Arrumar as malas nunca foi meu forte. Levo sempre mais tempo
do que gostaria para começar, e mais tempo do que gostaria para terminar.
Eu me perco nas roupas. Erro na quantidade. Desafio a
meteorologia. Aposto nas mangas curtas no meio do inverno, e nos casacos
grossos durante o verão. Nunca ganho, mesmo se minha aposta for a mesma que a
da previsão do tempo.
Tirar as roupas do armário e jogar na mala sempre foi uma tarefa
comum da minha vida. Mas nunca deixou de ser um ritual. É um namoro com as
camisetas. Um jantar com as calças e cuecas. Um romance com os pertences.

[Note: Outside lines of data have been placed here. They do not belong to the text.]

(* ===== verification/ServerBuilder.v ===== *)
(** From the settings to a running server, and back: the builders, [start] and
    [TowerServiceBuilder] of [server/src/server.rs], and the handles that stop a
    server, [server/src/future.rs].

    The middleware only passes through; it is of any type.  [Server.v] has the
    server that [start] sets off; there [sv_stop] is what the [StopHandle]s see. *)
From stdpp Require Import base gmap strings list.
From S2P Require Import Prelude Serde RefJson Errors Params Wire Middleware MethodResponse Subscription RpcModule RpcService Http WsServer Server.

(** ** Handles

    A [watch] channel: its version counts what was sent; a receiver knows the
    version it has seen. *)
Record Watch : Type := MkWatch {
  wt_version : N;
  wt_senders : nat;
  wt_receivers : gmap nat N
}.
Module Watch.
Definition channel : Watch := MkWatch 0 1 {[0 := 0%N]}.
Definition is_closed (w : Watch) : bool := bool_decide (wt_receivers w = ∅).
Definition send (w : Watch) : Result unit Watch :=
  if is_closed w then Err () else Ok (MkWatch (wt_version w + 1) (wt_senders w) (wt_receivers w)).
(** [changed]: ready with a version that was not seen, or without senders. *)
Definition changed (h : nat) (w : Watch) : option (Result unit unit * Watch) :=
  seen ← wt_receivers w !! h;
  if decide (seen ≠ wt_version w) then
    Some (Ok (), MkWatch (wt_version w) (wt_senders w) (<[h := wt_version w]> (wt_receivers w)))
  else if decide (wt_senders w = 0) then Some (Err (), w) else None.
Definition clone_rx (h : nat) (w : Watch) : option (nat * Watch) :=
  seen ← wt_receivers w !! h;
  let h' := fresh (dom (wt_receivers w)) in
  Some (h', MkWatch (wt_version w) (wt_senders w) (<[h' := seen]> (wt_receivers w))).
Definition drop_rx (h : nat) (w : Watch) : Watch :=
  MkWatch (wt_version w) (wt_senders w) (delete h (wt_receivers w)).
End Watch.

Module StopHandle.
(** [shutdown] consumes the handle; its receiver goes when the future is done. *)
Definition shutdown (h : nat) (w : Watch) : option Watch := (λ '(_, w), Watch.drop_rx h w) <$> Watch.changed h w.
End StopHandle.
Module ServerHandle.
Definition stop (w : Watch) : Result unit Watch := Watch.send w.
Definition is_stopped (w : Watch) : bool := Watch.is_closed w.
(** [stopped]: [None] while it waits. *)
Definition stopped (w : Watch) : option unit := if Watch.is_closed w then Some () else None.
(** The handle is an [Arc] of the sender. *)
Definition clone (w : Watch) : Watch := MkWatch (wt_version w) (S (wt_senders w)) (wt_receivers w).
Definition drop (w : Watch) : Watch := MkWatch (wt_version w) (wt_senders w - 1) (wt_receivers w).
End ServerHandle.
Definition stop_channel : nat * Watch := (0, Watch.channel).

(** What is done with the handles, by whoever has them. *)
Inductive HandleEvent : Type :=
| HeStop | HeCloneServer | HeDropServer
| HeCloneStop (h : nat) | HeDropStop (h : nat) | HeShutdown (h : nat).
Definition handle_step (e : HandleEvent) (w : Watch) : option Watch :=
  match e with
  | HeStop => if decide (wt_senders w = 0) then None else Some (match ServerHandle.stop w with Ok w => w | Err _ => w end)
  | HeCloneServer => if decide (wt_senders w = 0) then None else Some (ServerHandle.clone w)
  | HeDropServer => if decide (wt_senders w = 0) then None else Some (ServerHandle.drop w)
  | HeCloneStop h => snd <$> Watch.clone_rx h w
  | HeDropStop h => Some (Watch.drop_rx h w)
  | HeShutdown h => StopHandle.shutdown h w
  end.
Definition run_handles (es : list HandleEvent) (w : Watch) : option Watch := foldl (λ o e, o ≫= handle_step e) (Some w) es.
(** A stop succeeds when somebody is left to be stopped. *)
Definition stops (es : list HandleEvent) (w : Watch) : bool :=
  existsb (λ n, match run_handles (take n es) w, es !! n with
                | Some w, Some HeStop => negb (Watch.is_closed w)
                | _, _ => false
                end) (seq 0 (length es)).

Section Handles.
(** Handles that live have seen nothing: who has seen a stop is gone. *)
Definition unseen (w : Watch) : Prop := map_Forall (λ _ seen, seen = 0%N) (wt_receivers w).
Lemma run_handles_snoc es e w : run_handles (es ++ [e]) w = run_handles es w ≫= handle_step e.
Proof. unfold run_handles. by rewrite foldl_app. Qed.
Lemma handle_step_unseen e w w' : handle_step e w = Some w' → unseen w → unseen w'.
Proof.
  unfold unseen. destruct e; cbn; try (case_decide; [done|]).
  - unfold ServerHandle.stop, Watch.send. destruct (Watch.is_closed w); by intros [= <-].
  - by intros [= <-].
  - by intros [= <-].
  - unfold Watch.clone_rx. destruct (wt_receivers w !! h) as [seen|] eqn:E; [|done]. cbn. intros [= <-] Hu. cbn.
    apply map_Forall_insert_2; [by apply (Hu h)|done].
  - intros [= <-] Hu. by apply map_Forall_delete.
  - unfold StopHandle.shutdown, Watch.changed. destruct (wt_receivers w !! h) as [seen|] eqn:E; [|done]. cbn.
    repeat case_decide; try done; intros [= <-] Hu; cbn; [rewrite delete_insert_eq|]; by apply map_Forall_delete.
Qed.
Lemma stops_snoc es e w w1 : run_handles es w = Some w1 →
  stops (es ++ [e]) w = stops es w || match e with HeStop => negb (Watch.is_closed w1) | _ => false end.
Proof.
  intros Hr. unfold stops. rewrite length_app, seq_app, existsb_app. cbn [length seq existsb]. rewrite orb_false_r. f_equal.
  - apply Bool.eq_iff_eq_true. rewrite !existsb_exists. split; intros (n & Hn & H); exists n; (split; [done|]);
      apply in_seq in Hn; revert H; rewrite lookup_app_l, take_app_le by lia; done.
  - rewrite Nat.add_0_l, take_app_length, Hr, list_lookup_middle by done. by destruct e.
Qed.
Lemma handles_invariant es w : run_handles es Watch.channel = Some w →
  unseen w ∧ (wt_version w = 0%N ↔ stops es Watch.channel = false).
Proof.
  revert w. induction es as [|e es IH] using rev_ind; intros w.
  - intros [= <-]. split; [|done]. by apply map_Forall_singleton.
  - rewrite run_handles_snoc. intros Hr. apply bind_Some in Hr as (w1 & Hr & Hs).
    destruct (IH _ Hr) as [Hu Hv]. split; [by eapply handle_step_unseen|].
    rewrite (stops_snoc _ _ _ _ Hr), orb_false_iff, <-Hv. destruct e; cbn in Hs; try (case_decide; [done|]).
    + unfold ServerHandle.stop, Watch.send in Hs. destruct (Watch.is_closed w1); injection Hs as <-; cbn; [tauto|].
      split; [lia|]. by intros [_ ?].
    + injection Hs as <-. cbn. tauto.
    + injection Hs as <-. cbn. tauto.
    + unfold Watch.clone_rx in Hs. destruct (wt_receivers w1 !! h); [|done]. injection Hs as <-. cbn. tauto.
    + injection Hs as <-. cbn. tauto.
    + unfold StopHandle.shutdown, Watch.changed in Hs. destruct (wt_receivers w1 !! h); [|done]. cbn in Hs.
      repeat case_decide; try done; injection Hs as <-; cbn; tauto.
Qed.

Não sou materialista, não me leve a mal. Mas quando revisto
o meu exterior, eu acabo me reencontrando com todas as histórias que fizeram o
meu interior.
Se foi de presente. O rosto de quem presenteou vem fixo numa
estampa invisível. O nome fica numa etiqueta que só eu consigo ver. Não consigo
evitar. Os objetos me contam histórias. Me entregam mapas que indicam onde as
linhas da vida de outras pessoas acabaram se cruzando e dando nós com a minha.

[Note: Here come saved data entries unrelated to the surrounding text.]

(** A future that was asked for before a session waits for the session's end. *)
Lemma session_closed_future t session : (∀ n, tw_on_session_close t = Some n → 0 < bc_senders n) →
  session ∉ tw_sessions t →
  let '(fut, t1) := TowerSessions.on_session_closed t in
  let t2 := TowerSessions.call (Some session) t1 in
  TowerSessions.is_ready fut t1 = false ∧ TowerSessions.is_ready fut t2 = false ∧
  TowerSessions.is_ready fut (TowerSessions.session_over session t2) = true.
Proof.
  intros Hn Hs. destruct t as [[n|] ss]; cbn.
  - specialize (Hn n eq_refl). unfold TowerSessions.is_ready, TowerSessions.session_over, SessionClose.poll; cbn.
    rewrite lookup_insert_eq, decide_True by set_solver. cbn. rewrite lookup_fmap, lookup_insert_eq. cbn.
    rewrite bool_decide_eq_false_2 by lia. done.
  - unfold TowerSessions.session_over; cbn. by rewrite decide_True by set_solver.
Qed.
(** Sessions of one service share the channel: the end of the first one makes the
    future of the second one ready. *)
Example session_closed_shared :
  let '(_, t) := TowerSessions.on_session_closed TowerSessions.new in
  let t := TowerSessions.call (Some 1) t in
  let '(fut2, t) := TowerSessions.on_session_closed t in
  let t := TowerSessions.call (Some 2) t in
  TowerSessions.is_ready fut2 t = false ∧ TowerSessions.is_ready fut2 (TowerSessions.session_over 1 t) = true ∧
  2 ∈ tw_sessions (TowerSessions.session_over 1 t).
Proof. split_and!; [vm_compute; reflexivity..|]. by apply (bool_decide_unpack _). Qed.

(** ** The low-level [connect] *)
Section Connect.
Context {X : HttpExtensions} {K : Handshake} {U : Type}.
(** What [background_task] is given: of the socket, the limit for what comes in. *)
Record BackgroundTaskParams : Type := MkBackgroundTaskParams {
  bt_server_cfg : ServerConfig U;
  bt_conn_id : N;
  bt_max_message_size : N;
  bt_rpc_service : RpcService U;
  bt_sink : MethodSink;
  bt_extensions : Extensions
}.
Definition connect (req : HttpRequest) (server_cfg : ServerConfig U) (methods : Methods U) (conn_id : N) (w : W U)
    : Result HttpResponse (HttpResponse * BackgroundTaskParams) * W U :=
  match receive_request req with
  | Ok response =>
    let '(sink, rpc_service, w) := TowerServiceNoHttp.ws_service (MkServiceData methods conn_id server_cfg) w in
    (Ok (response, MkBackgroundTaskParams server_cfg conn_id (sc_max_response_body_size server_cfg) rpc_service sink
                     (hq_extensions req)), w)
  | Err e => (Err (MkHttpResponse 200 "" ("WS upgrade handshake failed: " +:+ e) ext_new), w)
  end.
(** What [TowerServiceNoHttp] gives to [background_task] for the task of a WebSocket. *)
Definition tower_params (t : Task U) : option (BackgroundTaskParams) :=
  match t with
  | TkWs WsRunning cfg request conn_id sink rpc_service =>
    Some (MkBackgroundTaskParams cfg conn_id (sc_max_request_body_size cfg) rpc_service sink (hq_extensions request))
  | _ => None
  end.
End Connect.
Arguments BackgroundTaskParams {X} U.

(** ** A session over concrete texts *)
Section SessionRun.
#[local] Existing Instance ref_json.
#[local] Existing Instance ref_ext.
Notation ex_run biased :=
  (run_session (svc := rpc_service ex_rest ex_service) None 1000 BrcUnlimited None SendError [] (method_sink_new 0) biased).
Definition ex_session : Session (W unit) := session_start ex_world (ex_world, ()).
(** A call comes in, the server is stopped, the call is answered, the session ends. *)
Definition ex_stop : list Label :=
  [LTurn 0 [(1%N, EvData ex_text)]; LLoop; LTurn 1 [(2%N, EvStop)]; LLoop; LRun 0; LPut 0; LShutdown false].
Definition ex_end : list Label := [LSend (Ok ()); LSendStop; LSendClosed; LEnd].

Lemma graceful_stop_answers_witness :
  ∃ s, ex_run true (ex_stop ++ ex_end) ex_session = Some s ∧ ss_closed s = true ∧
    ∃ sent rest, ss_put s = sent ++ rest ∧ ss_wire s = wire_of None SendError sent.*2 ∧ ss_wire s = [ex_reply].
Proof.
  destruct (ex_run true (ex_stop ++ ex_end) ex_session) as [s|] eqn:E; [|vm_compute in E; discriminate].
  destruct (graceful_stop_answers (svc := rpc_service ex_rest ex_service) None 1000 BrcUnlimited None SendError []
    (method_sink_new 0) true (ex_stop ++ ex_end) ex_world (ex_world, ()) s) as (_ & Hc & sent & rest & Hp & _ & Hw & _).
  - reflexivity.
  - intros text. reflexivity.
  - reflexivity.
  - reflexivity.
  - exact E.
  - repeat constructor.
  - vm_compute in E. injection E as <-. reflexivity.
  - exists s. split; [reflexivity|]. split; [exact Hc|]. exists sent, rest. split; [exact Hp|]. split; [exact Hw|].
    vm_compute in E. injection E as <-. reflexivity.
Defined.
Lemma session_ends_witness :
  ∃ s s', ex_run false ex_stop ex_session = Some s ∧ ex_run false ex_end s = Some s' ∧
    length ex_end ≤ work_left (method_sink_new 0) s.
Proof.
  destruct (ex_run false ex_stop ex_session) as [s|] eqn:E; [|vm_compute in E; discriminate].
  destruct (ex_run false ex_end s) as [s'|] eqn:E'; [|vm_compute in E; injection E as <-; vm_compute in E'; discriminate].
  destruct (session_ends (svc := rpc_service ex_rest ex_service) None 1000 BrcUnlimited None SendError []
    (method_sink_new 0) false ex_stop ex_end ex_world (ex_world, ()) s s') as [_ H].
  - vm_compute. lia.
  - exact E.
  - exists s, s'. split; [reflexivity|]. split; [exact E'|].
    apply H; [|exact E'|repeat constructor]. vm_compute in E. injection E as <-. reflexivity.
Defined.
(** With a selection that is not biased the stop can come before the answer. *)
Example unbiased_stop_loses_answer :
  (λ s, (ss_wire s, ss_put s)) <$> ex_run false (ex_stop ++ [LSendStop; LSendClosed; LEnd]) ex_session =
    Some ([], [(Some 0, ex_reply)]) ∧
  ex_run true (ex_stop ++ [LSendStop]) ex_session = None.
Proof. vm_compute. auto. Qed.
(** [connect] lets in messages up to the limit for responses. *)
Example connect_limits_by_responses :
  let '(r, _) := connect (K := {| is_upgrade_request := λ _, true; receive_request := λ _, Ok (MkHttpResponse 101 "" "" ext_new) |})
    (ex_post [] "")
    (ServerConfigBuilder.build (ServerConfigBuilder.max_request_body_size 10 (ServerConfigBuilder.new (mret (SubNum 3)))))
    ex_module 0 (ex_world, ()) in
  (λ p, (sc_max_request_body_size (bt_server_cfg p.2), bt_max_message_size p.2)) <$> result_ok r =
    Some (10%N, TEN_MB_SIZE_BYTES).
Proof. vm_compute. reflexivity. Qed.
End SessionRun.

A mala é uma máquina do tempo. Quando está aberta, pode
retroceder uma vida inteira. Mas quando fecha, é futuro.
Podemos levar roupas. Fotos. Presentes. Cartas. E até mesmo
perfumes. Mas ainda não existem malas que carreguem sorrisos. Nem sacolas
capazes empacotar abraços, ou mochilas que suportem lágrimas.
Ainda bem que o coração foi inventado. Coração não tem
fundo. Cabe tudo que importa. E quanto mais cheio, menos pesa.